Chapter 7, entitled Liquidation, contemplates an orderly, court-supervised procedure by which a trustee takes over the assets of the debtor’s estate, reduces them to cash, and makes distributions to creditors, subject to the defaulter’s right to retain certain exempt property and the rights of secured creditors. Because there is usually little or no nonexempt property in most chapter 7 cases, there may not be an actual liquidation of the bankrupt’s assets. These cases are called “no-asset cases.” A creditor holding an unsecured claim will get a distribution from the bankruptcy estate only if the case is an asset case and the creditor files a proof of claim with the bankruptcy court. In most chapter 7 cases, if the debtor is an individual, he or she receives a discharge that releases him or her from personal liability for certain dischargeable debts. The bankrupt normally receives a discharge just a few months after the petition is filed. Amendments to the Bankruptcy Code enacted in to the Bankruptcy Abuse Prevention and Consumer Protection Act of 2005 require the application of a “means test” to determine whether individual consumer debtors qualify for relief under chapter 7. If such a bankrupt’s income is in excess of certain thresholds, the debtor may not be eligible for chapter 7 relief.

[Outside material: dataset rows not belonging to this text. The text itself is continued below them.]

(* ===== verification/Json.v ===== *)
(** [JSON.stringify], [JSON.parse] and [btoa], as ECMA-262 and the HTML
    standard define them, for the values the provider stores: the user
    object in [auth_user] and the token payload that [authApi.login]
    encodes.  With them the serialisations that [Section Provider] of
    [Auth] takes as variables become concrete.

    A JSON text is parsed into a syntax tree; a number is kept as its
    text (the program never reads a stored number back).  Strings are
    sequences of code units below 256, so a [\u] escape above [ÿ]
    is outside the model and is rejected.  [JSON.parse] keeps the last
    of duplicate keys, as property assignment does. *)

From S2P Require Import Prelude JsRuntime Auth.
From Stdlib Require Import Ascii.
From stdpp Require Import pretty.

Module Json.
Import Auth.

Inductive JSON :=
| JNull
| JBool (b : bool)
| JNum (lexeme : string)
| JStr (s : string)
| JArr (items : list JSON)
| JObj (members : list (string * JSON)).

(** ** [JSON.stringify] *)

Definition hexDigit (n : nat) : ascii := ascii_of_nat (if (n <? 10)%nat then 48 + n else 87 + n).

(** The quotation mark, code unit 34. *)
Definition dq : ascii := ascii_of_nat 34.

(** QuoteJSONString: the escapes of one code unit. *)
Definition escapeChar (c : ascii) : string :=
  let n := nat_of_ascii c in
  if bool_decide (c = dq) then String "\" (String dq EmptyString)
  else if bool_decide (c = "\"%char) then "\\"
  else if (n =? 8)%nat then "\b"
  else if (n =? 12)%nat then "\f"
  else if (n =? 10)%nat then "\n"
  else if (n =? 13)%nat then "\r"
  else if (n =? 9)%nat then "\t"
  else if (n <? 32)%nat then String "\" (String "u" (String "0" (String "0"
         (String (hexDigit (n / 16)) (String (hexDigit (n mod 16)) EmptyString)))))
  else String c EmptyString.

Fixpoint escape (s : string) : string :=
  match s with
  | EmptyString => EmptyString
  | String c s' => escapeChar c +:+ escape s'
  end.

Definition quote (s : string) : string := String dq (escape s +:+ String dq EmptyString).

Definition joinComma (l : list string) : string :=
  match l with
  | [] => EmptyString
  | x :: l' => x +:+ foldr (fun y acc => "," +:+ y +:+ acc) EmptyString l'
  end.

Fixpoint stringify (v : JSON) : string :=
  match v with
  | JNull => "null"
  | JBool true => "true"
  | JBool false => "false"
  | JNum lex => lex
  | JStr s => quote s
  | JArr items => "[" +:+ joinComma (map stringify items) +:+ "]"
  | JObj members =>
      "{" +:+ joinComma (map (fun kv => quote kv.1 +:+ ":" +:+ stringify kv.2) members) +:+ "}"
  end.

(** ** [JSON.parse] *)

Definition isWs (c : ascii) : bool :=
  let n := nat_of_ascii c in (n =? 32)%nat || (n =? 9)%nat || (n =? 10)%nat || (n =? 13)%nat.

Fixpoint skipWs (s : string) : string :=
  match s with
  | String c s' => if isWs c then skipWs s' else s
  | EmptyString => EmptyString
  end.

Definition isDigit (c : ascii) : bool :=
  let n := nat_of_ascii c in (48 <=? n)%nat && (n <=? 57)%nat.

(** The longest prefix of digits, and what follows it. *)
Fixpoint scanDigits (s : string) : string * string :=
  match s with
  | String c s' =>
      if isDigit c then let '(d, r) := scanDigits s' in (String c d, r) else (EmptyString, s)
  | EmptyString => (EmptyString, EmptyString)
  end.
Lemma reads_sync h q : wf_sync q -> reads (ParseSyncGroupRequest h) q (enc_sync q).
Proof.
  intros H. unfold ParseSyncGroupRequest, enc_sync, wf_sync in *.
  layout q. reads_go. elements.
Qed.

Lemma reads_heartbeat h q :
  short (hb_GroupID q) /\ sfits 32 (hb_GenerationID q) /\ short (hb_MemberID q) ->
  reads (ParseHeartbeatRequest h) q (enc_heartbeat q).
Proof.
  intros H. unfold ParseHeartbeatRequest, enc_heartbeat. layout q. reads_go.
Qed.

Lemma reads_leave h q :
  short (lg_GroupID q) /\ short (lg_MemberID q) ->
  reads (ParseLeaveGroupRequest h) q (enc_leave q).
Proof.
  intros H. unfold ParseLeaveGroupRequest, enc_leave. layout q. reads_go.
Qed.

(** ** The parsers invert the documented layouts *)

(** C11: Every well-formed request of every API: the frame's header is parsed back,
    the body parser its key selects returns the request, and the decoder is
    left exactly at the end of the frame. *)
Theorem request_roundtrip (h : RequestHeader) (q : Request) (txn : option gostring)
    (auto : bool) (rest : list byte) (e : goerr) :
  wf_header h -> wf_request h q -> from_option short True txn ->
  exists m, parse_body h = Some m /\
    ParseRequestHeader (Rd (enc_header h ++ enc_request txn auto q ++ rest) e) =
      (Ok h, Rd (enc_request txn auto q ++ rest) e) /\
    m (Rd (enc_request txn auto q ++ rest) e) = (Ok q, Rd rest e).
Proof.
  intros Hh [Hk Hq] Ht. unfold parse_body. rewrite Hk.
  destruct q as [q|q|q|q|q|q|q|q|q|q|q|]; simpl in Hq; destruct_and?;
    (eexists; split; [reflexivity|split; [by apply reads_header|]]);
    revert rest e; change (forall d e, ?m (Rd (?c ++ d) e) = (Ok ?a, Rd d e)) with (reads m a c);
    try (eapply reads_bind_ret; [|reflexivity]); simpl;
    eauto using reads_produce, reads_fetch, reads_list_offsets, reads_metadata, reads_commit,
      reads_offset_fetch, reads_join, reads_heartbeat, reads_leave, reads_sync with reads.
  unfold ParseFindCoordinatorRequest. destruct q. simpl in *.
  eapply reads_bind_ret; [apply reads_wrapf|reflexivity]. auto with reads.
Qed.

(** ** Truncated frames *)

Lemma streaming_header : streaming ParseRequestHeader.
Proof. unfold ParseRequestHeader. streaming. Qed.

Lemma streaming_produce h : streaming (ParseProduceRequest h).
Proof.
  unfold ParseProduceRequest, skip_transactional_id, parse_produce_topic,
    parse_produce_partition. streaming.
Qed.

Lemma streaming_fetch h : streaming (ParseFetchRequest h).
Proof. unfold ParseFetchRequest, parse_fetch_topic, parse_fetch_partition. streaming. Qed.

Lemma streaming_commit h : streaming (ParseOffsetCommitRequest h).
Proof. unfold ParseOffsetCommitRequest, parse_commit_topic, parse_commit_partition. streaming. Qed.

Lemma streaming_offset_fetch h : streaming (ParseOffsetFetchRequest h).
Proof.
  unfold ParseOffsetFetchRequest, parse_offset_fetch_topic, parse_offset_fetch_partition.
  streaming.
Qed.

Lemma streaming_list_offsets h : streaming (ParseListOffsetsRequest h).
Proof.
  unfold ParseListOffsetsRequest, parse_list_offsets_topic, parse_list_offsets_partition.
  streaming.
Qed.

Lemma streaming_metadata h : streaming (ParseMetadataRequest h).
Proof. unfold ParseMetadataRequest. streaming. Qed.
Lemma streaming_find h : streaming (ParseFindCoordinatorRequest h).
Proof. unfold ParseFindCoordinatorRequest. streaming. Qed.
Lemma streaming_join h : streaming (ParseJoinGroupRequest h).
Proof. unfold ParseJoinGroupRequest, parse_join_protocol. streaming. Qed.
Lemma streaming_heartbeat h : streaming (ParseHeartbeatRequest h).
Proof. unfold ParseHeartbeatRequest. streaming. Qed.
Lemma streaming_leave h : streaming (ParseLeaveGroupRequest h).
Proof. unfold ParseLeaveGroupRequest. streaming. Qed.
Lemma streaming_sync h : streaming (ParseSyncGroupRequest h).
Proof. unfold ParseSyncGroupRequest, parse_sync_assignment. streaming. Qed.
(* ===== verification/RecordBatch.v ===== *)
(** * Record batch validation

    Models src/internal/protocol/record_batch.go: the header offsets of a Kafka
    v2 record batch and [ValidateRecordBatch], with the CRC-32C of
    [hash/crc32] (table driven, Castagnoli polynomial) written out. The slice
    expression that selects the checksummed bytes is bounds-checked as in Go,
    so a length field below 9 is a panic and not an error. *)

From S2P Require Import Prelude GoIO.
From stdpp Require Import base tactics list numbers gmap strings.
From Stdlib Require Import ZArith Lia.
#[local] Open Scope Z_scope.

Definition rbOffsetBaseOffset : Z := 0.
Definition rbOffsetLength : Z := 8.
Definition rbOffsetMagic : Z := 16.
Definition rbOffsetCRC : Z := 17.
Definition rbOffsetCRCBody : Z := 21.
Definition rbOffsetRecordsCount : Z := 57.
Definition rbMinBytes : Z := 61.

(** ** [hash/crc32] *)

Definition Castagnoli : Z := 0x82F63B78.

Definition crc_shift (c : Z) : Z :=
  if Z.odd c then Z.lxor (Z.shiftr c 1) Castagnoli else Z.shiftr c 1.

(** [crc32.MakeTable]: eight shifts of each byte value. *)
Definition crc32cTable : list Z := (fun i => Nat.iter 8 crc_shift i) <$> seqZ 0 256.

(** [crc = tab[byte(crc)^v] ^ (crc >> 8)] *)
Definition crc_update (crc : Z) (v : byte) : Z :=
  Z.lxor (nth (Z.to_nat (Z.lxor (Z.land crc 255) (byteZ v))) crc32cTable 0)
         (Z.shiftr crc 8).

Definition Checksum (data : list byte) : Z :=
  Z.lxor (fold_left crc_update data 0xFFFFFFFF) 0xFFFFFFFF.

(** ** [ValidateRecordBatch] *)

(** [batch[i]] as an unsigned value; the callers check the length first. *)
Definition at_byte (i : Z) (batch : list byte) : Z :=
  byteZ (nth (Z.to_nat i) batch Byte.x00).
Lemma zlen_enc_entries es : zlen (enc_entries es) = 12 * zlen es.
Proof.
  induction es as [|e es IH]; [done|].
  rewrite enc_entries_cons, zlen_app, zlen_put_entry, zlen_cons, IH. lia.
Qed.

Lemma load_loop_S k acc r :
  load_loop (S k) acc r =
  match ReadFull indexEntrySize r with
  | (Ok buf, r') => load_loop k (acc ++ [get_entry buf]) r'
  | (Err e, _) => if decide (e = EOF \/ e = ErrUnexpectedEOF) then Ok acc else Err e
  | (Panic p, _) => Panic p
  end.
Proof. reflexivity. Qed.

(** A read error is reported, however many entries were read before it. *)
Lemma load_loop_fails fuel acc d :
  (length d < fuel)%nat -> load_loop fuel acc (Rd d ErrOS) = Err ErrOS.
Proof.
  revert acc d. induction fuel as [|k IH]; intros acc d Hd; [lia|]. rewrite load_loop_S.
  unfold ReadFull, indexEntrySize. simpl rd_data. simpl rd_err.
  destruct (Z.leb_spec 12 (zlen d)) as [H|H].
  - apply IH. rewrite length_drop. unfold zlen in H. lia.
  - by destruct d.
Qed.

(** Loading gives back the written entries; an incomplete last entry is
    ignored. *)
Lemma load_loop_enc es tail acc fuel :
  Forall wf_entry es -> zlen tail < 12 -> (length es < fuel)%nat ->
  load_loop fuel acc (Rd (enc_entries es ++ tail) EOF) = Ok (acc ++ es).
Proof.
  intros Hes Ht. revert acc fuel. induction Hes as [|e es He Hes IH]; intros acc fuel Hf.
  - destruct fuel as [|fuel]; [simpl in Hf; lia|]. rewrite load_loop_S.
    unfold ReadFull, indexEntrySize. simpl rd_data.
    rewrite (proj2 (Z.leb_gt _ _)) by lia. rewrite app_nil_r.
    destruct tail; rewrite decide_True; naive_solver.
  - destruct fuel as [|fuel]; [simpl in Hf; lia|]. rewrite load_loop_S.
    unfold ReadFull, indexEntrySize. simpl rd_data. unfold enc_entries. rewrite fmap_cons.
    cbn [concat]. rewrite <- app_assoc. pose proof (zlen_put_entry e) as Hz.
    rewrite (proj2 (Z.leb_le _ _)).
    2:{ rewrite zlen_app. pose proof (zlen_nonneg (concat (put_entry <$> es) ++ tail)). lia. }
    unfold zlen in Hz. rewrite take_app_length', drop_app_length' by lia.
    rewrite get_put_entry by done. simpl rd_err. fold (enc_entries es).
    rewrite (IH (acc ++ [e]) fuel).
    + by rewrite <- app_assoc.
    + simpl in Hf. lia.
Qed.
(** Opening on files that hold a log and its index entries. *)
Lemma OpenSegment_resumes dir base cfg o log es :
  0 <= base -> max_size cfg < 2 ^ 62 -> openable dir base o -> os_faults o = [] ->
  content (segment_name dir base) o = log -> zlen log < 2 ^ 62 ->
  content (index_name dir base) o = enc_entries es -> Forall wf_entry es ->
  StronglySorted entry_lt es ->
  Forall (fun e => e_offset e < zlen log /\ e_position e = u32 (e_offset e)) es ->
  exists s o', OpenSegment dir base cfg o = (Ok s, o') /\ holds s o' log /\
    sg_path s = segment_name dir base /\ ix_path (sg_idx s) = index_name dir base /\
    ix_entries (sg_idx s) = es /\ ix_bytesWrittenSinceLastEntry (sg_idx s) = 0 /\
    sg_maxSize s = max_size cfg /\ sg_baseOffset s = base /\
    touches [segment_name dir base; index_name dir base] o o' /\
    content (segment_name dir base) o' = log /\ content (index_name dir base) o' = enc_entries es.
Proof.
  intros Hb Hm [Hop Hoq] Hf Hl Hz He Hwf Hsort Hent.
  pose proof (OpenSegment_spec dir base cfg o es []) as H. cbv zeta in H. rewrite app_nil_r, Hl in H.
  specialize (H Hb Hop Hoq Hm Hz He eq_refl Hwf Hsort). unfold wp in H.
  destruct (OpenSegment dir base cfg o) as [r o']. simpl in H.
  destruct H as (Ht & Hc1 & Hc2 & Hr).
  apply outcome_ok_of_no_faults in Hr as (s & -> & ? & ? & ? & ? & ? & ? & Hok & Hx); [|done].
  exists s, o'. split; [done|]. split_and!; try congruence. split_and!; [done|auto|].
  by apply (to_faults _ _ _ Ht).
Qed.
Lemma acknowledged_never_misread_witness :
  (Segment_ReadAt 0 (sample_later.2.1, sample_later.2.2)).1 = Ok (gos "one") \/
  exists e, (Segment_ReadAt 0 (sample_later.2.1, sample_later.2.2)).1 = Err e.
Proof.
  apply (acknowledged_never_misread sample_faulty.1 sample_faulty.2 [] (gos "one") [DoRead 0 7; DoFlush] 0
    sample_acked.1 sample_acked.2 sample_later.1 sample_later.2.1 sample_later.2.2).
  - exact sample_faulty_ok.
  - concrete.
  - concrete.
  - vm_compute. reflexivity.
  - vm_compute. reflexivity.
Defined.

(** ** An append that fails and is stored *)

(** A segment whose index could not be flushed. *)
Definition sample_index_failed : Segment * os :=
  let '(_, (s, o)) := Segment_Append (replicate 5000 Byte.x00) sample_seg in
  (Segment_Flush (s, with_faults [None; None; Some 0%nat] o)).2.

(** After a failed write to the index every later append that is due an entry
    reports an error, but its record is already in the log: it is read back, and
    a producer that repeats its request stores it again. *)
Theorem failed_append_keeps_record :
  let p := replicate 4092 Byte.x01 in
  let '(r1, x1) := Segment_Append p sample_index_failed in
  let '(r2, x2) := Segment_Append p x1 in
  is_ok r1 = false /\ is_ok r2 = false /\
  (Segment_ReadAt 5004 x2).1 = Ok p /\ (Segment_ReadAt 9100 x2).1 = Ok p.
Proof. vm_compute. split_and!; reflexivity. Qed.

Chapter 13, entitled Adjustment of Debts of an Individual With Regular Income, is designed for an individual debtor who has a regular source of income. Chapter 13 is often preferable to chapter 7 because it enables the default to keep a valuable asset, such as a house, and because it allows the debtor to propose a “plan” to repay creditors over time – usually three to five years. Chapter 13 is also used by consumer debtors who do not qualify for chapter 7 relief under the means test. At a confirmation hearing, the court either approves or disapproves the debtor’s repayment plan, depending on whether it meets the Bankruptcy Code’s requirements for confirmation. Chapter 13 is very different from chapter 7 since the chapter 13 bankrupt usually remains in possession of the property of the estate and makes payments to creditors, through the trustee, based on the debtor’s anticipated income over the life of the plan. Unlike chapter 7, the defaulter does not receive an immediate discharge of debts. The borrower must complete the payments required under the plan before the discharge is received. The debtor is protected from lawsuits, garnishments, and other creditor actions while the plan is in effect. The discharge is also somewhat broader (i.e., more debts are eliminated) under chapter 13 than the discharge under chapter 7.